In genere c’è l’idea che salvare il mondo sia innanzi tutto un compito
di chi detiene il potere sociale dominante nei suoi sistemi politici. Ma c’è anche
l’idea che i problemi del mondo sono stati causati in gran parte da quello
stesso ceto politico. E non mi pare che si colga la contraddizione.
Al fondo delle concezioni espresse nelle encicliche Laudato si’
(2015) e Fratelli tutti (2020) c’è invece la convinzione che salvare il
mondo sia compito di tutte le persone che lo abitano e che per farlo occorra
non solo influire sui ceti politici dominanti, ma anche cambiare stili di vita,
ambizioni e desideri di tutti, cosa che, naturalmente, si è poco disposti a
fare nelle società dominanti del mondo, tra le quali quella italiana.
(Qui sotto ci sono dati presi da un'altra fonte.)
(** *** Copying out *)

Lemma copy_loop_ok s len off l : forall n p out rest dpre,
  pchain (pb_heap s) p l -> 0 <= off < 2 ^ 16 -> 0 <= len ->
  (length l < n)%nat ->
  Z.of_nat (length out) + len < 2 ^ 16 ->
  (length (take (Z.to_nat len) (drop (Z.to_nat off) (pdata l))) <= length rest)%nat ->
  let new := take (Z.to_nat len) (drop (Z.to_nat off) (pdata l)) in
  loop n (copy_step s (Z.of_nat (length dpre)))
    (p, len, off, Z.of_nat (length out), Z.of_nat (length out), dpre ++ out ++ rest)
  = Ok (Z.of_nat (length (out ++ new)), dpre ++ (out ++ new) ++ drop (length new) rest).
Proof.
  revert len off; induction l as [|[a bs] l IH];
    intros len off n p out rest dpre Hp Hoff Hlen Hn Hout Hroom new;
    destruct n as [|n]; simpl in Hn; try lia; rewrite loop_S;
    unfold copy_step at 1.
  - simpl in Hp; rewrite decide_True by (by right).
    unfold new, pdata; simpl; by rewrite drop_nil, take_nil, app_nil_r.
  - destruct Hp as (-> & Ha & d & Hd & Hb & Ht & Hs & Hn').
    destruct (decide (len = 0 \/ a = 0)) as [[->|?]|Hne]; [|done|].
    { unfold new; simpl; by rewrite app_nil_r. }
    rewrite (pbuf_at_some _ _ _ Hd); mstep.
    destruct Hb as (Ho & Hm & Hl & Hbs & _).
    rewrite plen_cons in Hs; pose proof (plen_pos l).
    assert (Epd : pdata ((a, bs) :: l) = bs ++ pdata l) by done.
    destruct (decide (off ≠ 0 /\ p_len d <= off)) as [[Hz Hle]|Hge]; mstep.
    + rewrite u16_small by lia.
      assert (En : new = take (Z.to_nat len) (drop (Z.to_nat (off - p_len d)) (pdata l))).
      { unfold new; rewrite Epd, drop_app_ge by lia; do 3 f_equal; lia. }
      rewrite En; apply IH; try done; try lia.
      fold new in Hroom; by rewrite En in Hroom.
    + assert (Hlo : off <= p_len d) by (destruct (decide (off = 0)); lia).
      rewrite (u16_small (p_len d - off)) by lia.
      set (k := if decide (len < p_len d - off) then len else p_len d - off).
      assert (Hk : 0 <= k <= p_len d - off /\ k <= len /\
                   (k = len \/ k = p_len d - off /\ k <= len)) by (unfold k; case_decide; lia).
      rewrite read_bytes_ok by lia; mstep.
      assert (Eb : take (Z.to_nat k) (drop (Z.to_nat (p_off d + off)) (p_mem d))
                   = take (Z.to_nat k) (drop (Z.to_nat off) bs)).
      { rewrite <- Hbs, skipn_firstn_comm, take_take, drop_drop.
        f_equal; [lia|]; f_equal; lia. }
      rewrite Eb; set (new1 := take (Z.to_nat k) (drop (Z.to_nat off) bs)).
      assert (L1 : Z.of_nat (length new1) = k)
        by (unfold new1; rewrite length_take, length_drop; lia).
      assert (En : new = new1 ++ take (Z.to_nat (len - k)) (drop (Z.to_nat 0) (pdata l))).
      { unfold new, new1; rewrite Epd; change (Z.to_nat 0) with 0%nat; rewrite drop_0.
        rewrite drop_app_le by lia.
        destruct Hk as (Hk1 & Hk2 & [Ek|[Ek Hkl]]).
        - rewrite Ek, Z.sub_diag; simpl; rewrite app_nil_r.
          apply take_app_le; rewrite length_drop; lia.
        - rewrite take_app_ge by (rewrite length_drop; lia); f_equal.
          + symmetry; apply take_ge; rewrite length_drop; lia.
          + f_equal; rewrite length_drop; lia. }
      fold new in Hroom; rewrite En, length_app in Hroom.
      rewrite app_assoc, write_bytes_app by (rewrite ?length_app; lia); mstep.
      rewrite (u16_small (len - k)), (u16_small (Z.of_nat (length out) + k)) by lia.
      replace (Z.of_nat (length out) + k) with (Z.of_nat (length (out ++ new1)))
        by (rewrite length_app; lia).
      replace ((dpre ++ out) ++ new1 ++ drop (length new1) rest)
        with (dpre ++ (out ++ new1) ++ drop (length new1) rest) by (by rewrite !app_assoc).
      rewrite (IH (len - k) 0); [|done|lia|lia|lia|rewrite length_app; lia|
                                 rewrite length_drop; lia].
      rewrite En, drop_drop, !app_assoc, !length_app; do 3 f_equal; lia.
Qed.

(** [pbuf_copy_partial] stores at [dataptr] exactly the bytes of the packet from
    [offset] on, at most [len] of them, over all pbufs of the chain, changes no
    other byte of the buffer, and returns how many it stored. *)
Lemma pbuf_copy_partial_ok s p l dpre rest len off fuel :
  pchain (pb_heap s) p l -> 0 <= len < 2 ^ 16 -> 0 <= off < 2 ^ 16 ->
  (length l < fuel)%nat ->
  let new := take (Z.to_nat len) (drop (Z.to_nat off) (pdata l)) in
  (length new <= length rest)%nat ->
  pbuf_copy_partial fuel p (dpre ++ rest) (Z.of_nat (length dpre)) len off s
  = Ok (Z.of_nat (length new), dpre ++ new ++ drop (length new) rest).
Proof.
  intros Hp Hl Ho Hf new Hroom.
  apply (copy_loop_ok s len off l fuel p [] rest dpre); simpl; by try lia.
Qed.

(** The whole packet. *)
Lemma pbuf_copy_partial_all s p l dpre rest fuel :
  pchain (pb_heap s) p l -> (length l < fuel)%nat -> (length (pdata l) <= length rest)%nat ->
  pbuf_copy_partial fuel p (dpre ++ rest) (Z.of_nat (length dpre)) (plen l) 0 s
  = Ok (plen l, dpre ++ pdata l ++ drop (length (pdata l)) rest).
Proof.
  intros Hp Hf Hroom.
  assert (Hs : plen l < 2 ^ 16).
  { destruct l as [|[a bs] l]; [done|]; by destruct Hp as (_ & _ & d & _ & _ & _ & ? & _). }
  assert (En : take (Z.to_nat (plen l)) (drop (Z.to_nat 0) (pdata l)) = pdata l)
    by (unfold plen; rewrite Nat2Z.id; apply take_ge; simpl; lia).
  pose proof (plen_pos l); rewrite (pbuf_copy_partial_ok s p l) by (rewrite ?En; by try lia).
  by rewrite En.
Qed.

(** The first bytes of a packet, at the start of a buffer. *)
Lemma pbuf_copy_partial_prefix s p l dst k fuel :
  pchain (pb_heap s) p l -> (length l < fuel)%nat -> 0 <= k <= plen l -> k < 2 ^ 16 ->
  k <= Z.of_nat (length dst) ->
  pbuf_copy_partial fuel p dst 0 k 0 s
  = Ok (k, take (Z.to_nat k) (pdata l) ++ drop (Z.to_nat k) dst).
Proof.
  intros Hp Hf Hk Hk' Hd.
  assert (L : length (take (Z.to_nat k) (pdata l)) = Z.to_nat k)
    by (rewrite length_take; unfold plen in Hk; lia).
  rewrite (pbuf_copy_partial_ok s p l [] dst k 0) by (rewrite ?drop_0; try done; lia).
  simpl; rewrite drop_0, L; do 2 f_equal; lia.
Qed.

(** *** Releasing a chain *)

Section release.
Context (cf : Z -> pb_state -> pb_state).

Lemma dealloc_heap p d s :
  Z.land (p_flags d) PBUF_FLAG_IS_CUSTOM = 0 ->
  Z.land (p_type_internal d) PBUF_TYPE_ALLOC_SRC_MASK <= 2 ->
  0 <= p_type_internal d ->
  pb_heap (pbuf_dealloc cf p d s) = delete p (pb_heap s).
Proof.
  intros Hf Ht H0; unfold pbuf_dealloc; rewrite decide_False by (by rewrite Hf; auto).
  assert (0 <= Z.land (p_type_internal d) PBUF_TYPE_ALLOC_SRC_MASK)
    by (apply Z.land_nonneg; by left).
  repeat case_decide; try done.
  unfold PBUF_TYPE_ALLOC_SRC_MASK_STD_HEAP, PBUF_TYPE_ALLOC_SRC_MASK_STD_MEMP_PBUF,
    PBUF_TYPE_ALLOC_SRC_MASK_STD_MEMP_PBUF_POOL in *; lia.
Qed.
Negli scorsi anni ’60 e 70,
invece, i principali progetti di riforma sociale, compresi quelli che furono
espressi da forze di tipo religioso, prevedevano il cambiamento delle abitudini
della gente, nel quadro di un nuovo modello di sviluppo. Nei decenni successivi,
quelli dell’affermazione di un neo-capitalismo che promise il benessere universale
per sgocciolamento dai più ricchi
alle altre componenti sociali, si diffuse un diverso modo di pensare, secondo
il quale furono calibrate anche le aspirazioni personali e anche i modi di
socialità. Si pensò, così, di poter bastare a sé stessi, ma anche che si dovesse
farlo. E questo in un mondo globalizzato,
vale a dire governato secondo un sistema
di interazioni politiche estremamente complesso, che sorregge poi un’economia
che consente transazioni economiche sicure a livello mondiale, per cui si è
diventati molto dipendenti da società molto lontane da noi. Anche i più potente
sistemi politici della terra, che in genere non sono più stati nazionali,
vale a dire che pretendono di riunire sotto un unico governo un solo popolo in
senso etnico, ma federazioni che comprendono più popoli, non riescono
più a dominare l’intero sistema, che quindi si regge su accordi internazionali. Poiché questa situazione si è
prodotta al tempo del dominio di quel neo-capitalismo di cui ho scritto, essa
gli ha aperto la strada e l’economia gliela ha indicata. Più recentemente si è
acquisita consapevolezza dei problemi a breve termine che derivano dall’intenso
sfruttamento ambientale che sorregge quell’economia e del fatto che il
risultato dello sgocciolamento, come avvertivano molti economisti e
sociologici negli ultimi decenni, era fallace. A fronte del più intenso
sfruttamento ambientale si sta realizzando una concentrazione della ricchezza
in poche mani, anche se un certo aumento del livello di benessere si è indubbiamente prodotto nelle società più
povere, che un tempo erano definite Terzo mondo, ciò a fronte,
paradossalmente, di un impoverimento delle classi medie delle società più
ricche, complessivamente indicate come Occidente.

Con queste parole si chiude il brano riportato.